The Importance of the #vCommunity – Part 1

Back in September I did my first solo vBrownBag talk at the NY/NJ VMUG UserCon on the importance of the #vCommunity. Since that day I’ve wanted to translate and expand that discussion into a blog post. It was a lightning talk so I know that I missed a few things. The link to the video can be found here. I’ve been a bit busy with two little guys at home so this post has been a bit delayed but I’ve found new inspiration after reading a post from the great Rebecca Fitzhugh. Rebecca wrote about the #vCommunity as well, I’m not going to spoil it for you, you can read it for yourself (Hoping I make the cut next year!). So…..show of hands, who knows what the #vCommunity is?

Oh right. Blog post. Not a presentation. 🙂

So from my perspective, the #vCommunity is a collection of resources around the virtualization community. The most important of these resources is people. Community starts with people that are looking to share their experiences with others. I always say, why go it alone when you can roll with your buddies?

People aren’t just limited to the women and men that you have conversations with at a VMUG (More on VMUG later). People can be found in many different places, whether it’s online on a community forum such as VMTN, Reddit or Experts Exchange or on social media like Twitter, Facebook or LinkedIn, there’s also Slack and the many groups there as well. People are eveywhere and they want to learn, teach and colloborate.

My personal favorite venue though is VMUG. I love the social interaction that I get going to these events. They usually involve discussions around technology that I am passionate about with a bunch of like minded individuals who speak the language. Now granted, I may be a little biased since I am a co-leader of the NYC VMUG. VMUG is a volunteer driven organization so the people that are organizing the meetings are doing it in their spare time because they want to be there. I’m actually going to elaborate on VMUG specifically in a later post.
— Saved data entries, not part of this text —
(* ===== verification/GoDuration.v ===== *)
(** Durations as text: [Duration.String] and [time.ParseDuration]. *)

From Stdlib Require Import Strings.Ascii Strings.String.
From S2P Require Import Prelude GoFloat GoFmt GoTime.

Local Open Scope string_scope.
Local Open Scope list_scope.
Local Open Scope Z_scope.

Local Abbreviation chars := list_ascii_of_string.

(** * Printing *)

(** The loop of [fmtFrac]: the low [prec] digits of [v], from the right, without the
    zeros at the end, and what is left of [v]. *)
Fixpoint frac_loop (prec : nat) (v : Z) (print : bool) (acc : list Z) : list Z * Z * bool :=
  match prec with
  | O => (acc, v, print)
  | S prec =>
      let digit := v mod 10 in
      let print := print || negb (digit =? 0) in
      frac_loop prec (v / 10) print (if print then digit :: acc else acc)
  end.

Definition fmtFrac (v : Z) (prec : nat) : string * Z :=
  let '(ds, v, print) := frac_loop prec v false [] in
  (if print then "." +:+ string_of_digits ds else "", v).

(** [Duration.String]. The unit of microseconds has two bytes. *)
Definition Duration_String (d : duration) : string :=
  let u := Z.abs d in
  let text :=
    if u <? Second then
      if u =? 0 then "0s"
      else if u <? 1000 then fmt_d 0 u +:+ "ns"
      else if u <? 1000000 then let '(frac, v) := fmtFrac u 3 in fmt_d 0 v +:+ frac +:+ "µs"
      else let '(frac, v) := fmtFrac u 6 in fmt_d 0 v +:+ frac +:+ "ms"
    else
      let '(frac, v) := fmtFrac u 9 in
      let seconds := fmt_d 0 (v mod 60) +:+ frac +:+ "s" in
      let m := v / 60 in
      if 0 <? m then
        let minutes := fmt_d 0 (m mod 60) +:+ "m" +:+ seconds in
        let h := m / 60 in
        if 0 <? h then fmt_d 0 h +:+ "h" +:+ minutes else minutes
      else seconds in
  if d <? 0 then "-" +:+ text else text.

(** * Parsing *)

Definition digit_value (c : ascii) : option Z :=
  let n := Z.of_N (N_of_ascii c) in
  if (48 <=? n) && (n <=? 57) then Some (n - 48) else None.

(** [leadingInt]; [None] is an overflow. *)
Fixpoint leadingInt (x : Z) (cs : list ascii) : option (Z * list ascii) :=
  match cs with
  | [] => Some (x, [])
  | c :: cs' =>
      match digit_value c with
      | None => Some (x, cs)
      | Some d =>
          if 2 ^ 63 / 10 <? x then None else
          let x := x * 10 + d in
          if 2 ^ 63 <? x then None else leadingInt x cs'
      end
  end.

(** [leadingFraction]: digits past what fits are dropped. *)
Fixpoint leadingFraction (x : Z) (scale : float64) (overflow : bool) (cs : list ascii) : Z * float64 * list ascii :=
  match cs with
  | [] => (x, scale, [])
  | c :: cs' =>
      match digit_value c with
      | None => (x, scale, cs)
      | Some d =>
          if overflow then leadingFraction x scale true cs'
          else if (2 ^ 63 - 1) / 10 <? x then leadingFraction x scale true cs'
          else let y := x * 10 + d in
               if 2 ^ 63 <? y then leadingFraction x scale true cs'
               else leadingFraction y (f64_mul scale (f64_of_Z 10)) false cs'
      end
  end.

(** The characters up to the next digit or period. *)
Fixpoint take_unit (cs : list ascii) : list ascii * list ascii :=
  match cs with
  | [] => ([], [])
  | c :: cs' =>
      if bool_decide (c = "."%char) || bool_decide (is_Some (digit_value c)) then ([], cs)
      else let '(u, rest) := take_unit cs' in (c :: u, rest)
  end.

(** [unitMap]; microseconds are also written with the micro sign and with a mu. *)
Definition unitMap (u : string) : option Z :=
  if decide (u = "ns") then Some 1
  else if decide (u = "us") then Some 1000
  else if decide (u = "µs") then Some 1000
  else if decide (u = "μs") then Some 1000
  else if decide (u = "ms") then Some 1000000
  else if decide (u = "s") then Some Second
  else if decide (u = "m") then Some Minute
  else if decide (u = "h") then Some Hour
  else None.

(** The value of a number with a unit, or [None] if it overflows. *)
Definition scaled (v f : Z) (scale : float64) (unit : Z) : option Z :=
  if 2 ^ 63 / unit <? v then None else
  let v := v * unit in
  if 0 <? f then
    let v := v + default 0 (trunc_f64 (f64_mul (f64_of_Z f) (f64_div (f64_of_Z unit) scale))) in
    if 2 ^ 63 <? v then None else Some v
  else Some v.

(** One number with its unit. *)
Definition component (cs : list ascii) : option (Z * list ascii) :=
  match cs with
  | [] => None
  | c :: _ =>
      if negb (bool_decide (c = "."%char) || bool_decide (is_Some (digit_value c))) then None else
      '(v, cs1) ← leadingInt 0 cs;
      let pre := negb (length cs1 =? length cs)%nat in
      let '(f, scale, cs3, post) :=
        match cs1 with
        | "."%char :: cs2 =>
            let '(f, scale, cs3) := leadingFraction 0 (f64_of_Z 1) false cs2 in
            (f, scale, cs3, negb (length cs3 =? length cs2)%nat)
        | _ => (0, f64_of_Z 1, cs1, false)
        end in
      if negb pre && negb post then None else
      let '(u, rest) := take_unit cs3 in
      if decide (u = []) then None else
      unit ← unitMap (string_of_list_ascii u);
      v ← scaled v f scale unit;
      Some (v, rest)
  end.

(** The sum of the components; each takes a character at least. *)
Fixpoint components (fuel : nat) (d : Z) (cs : list ascii) : option Z :=
  match cs, fuel with
  | [], _ => Some d
  | _, O => None
  | _, S fuel =>
      '(v, rest) ← component cs;
      let d := d + v in
      if 2 ^ 63 <? d then None else components fuel d rest
  end.

Definition ParseDuration (s : string) : option duration :=
  let '(neg, cs) := match chars s with
                    | "-"%char :: cs => (true, cs)
                    | "+"%char :: cs => (false, cs)
                    | cs => (false, cs)
                    end in
  if decide (cs = ["0"%char]) then Some 0 else
  if decide (cs = []) then None else
  d ← components (length cs) 0 cs;
  if neg then Some (- d) else if 2 ^ 63 - 1 <? d then None else Some d.

Example duration_texts :
  map Duration_String [0; 999; 1500; 2000000; 1500000000; 90 * Second; - (25 * Hour + 500); - 2 ^ 63] =
  ["0s"; "999ns"; "1.5µs"; "2ms"; "1.5s"; "1m30s"; "-25h0m0.0000005s"; "-2562047h47m16.854775808s"].
Proof. by vm_compute. Qed.

Example duration_parses :
  map ParseDuration ["2m"; "1h15m30.918s"; "-1.5h"; "+.5us"; "0"; "1.µs"; ""; "3"; ".s"; "1x"; "9223372036854775808ns";
                     "-9223372036854775808ns"; "2562047h47m16.854775807s"] =
  [Some (2 * Minute); Some 4530918000000; Some (- 5400000000000); Some 500; Some 0; Some 1000; None; None; None; None; None;
   Some (- 2 ^ 63); Some (2 ^ 63 - 1)].
Proof. by vm_compute. Qed.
Another great resource out there are blogs. You can learn everything you could ever want to know by using a friendly neighborhood search engine. Trying to deploy new software? Studying for a new certification? Can’t decide what gear to buy for your home lab? Someone has written about it, if not, you could. The thing that I love about blogs is that they are usually written by a person not a company. I love getting a perspective from people like me. Here are some of the resources that I use. I know that I’m forgetting some but it is not intentional, there are just too many good ones to list.

VMware Blogs Page, VirtuallyGhetto, Wahl Network, Ariel Sanchez’s Blog, TechnicloudVirtuallySoberVirtualHobbitPunching Clouds, Yellow Bricks

Blogs are great but they are mostly static. What if you’d like to have a conversation with someone? That’s where social media and online forums come into play. There are a ton of these as well. There’s old faithful: Twitter. There is also the VMware Technology Network (VMTN) which has a ton of resources for you to indulge on. Reddit is awesome as well, and there are also a ton of resources on LinkedIn. All of these sites and resources are great to reach out and talk to people that you can get direct, accurate answers from. I’m not talking about just the average admin either. Just take a look at #vExpert on Twitter. There are a ton of great blog posts as well as awesome conversations about current relevant topics.

There are some other great resources where you can not only learn a lot but talk to people just like you. Seek and ye shall find.

Forums – Reddit, GitHub, VMTN, VMUG communities, LinkedIn, Slack, etc.

Social Media – Twitter, Facebook, Slack

Podcasts – Datanauts, VirtuallySpeaking, vBrownBag, The Geek Whisperers, The Full Stack Journey

This is just the beginning of the journey. Being a parent, I hear the phrase, “It takes a village…” quite often. It’s true when it comes to raising kids but it can be applied to life and work as well. I spent six years of my life in the Marine Corps and it really was an amazing experience. The sense of community was so strong that you wind up embracing those around you as family. I find a lot of parallels between the Marine Corps and the #vCommunity. Everyone who takes part is there to lift one another up. When one of us dives into something, the rest of us give our support. Or when one of us is down because of a layoff, or a failed cert or whatever the case may be, we are all there to lift them up and make sure that they are not down for long. It’s a lot easier to succeed when you’re not trying to do everything by yourself.

I’m going to do my best to provide you with additional resources as well as my own personal experiences with the #vCommunity. In part 2 of this series I’m going to dive into the benefits of the #vCommunity and how it can help you in your career, the quest for knowledge or just meeting new, awesome people.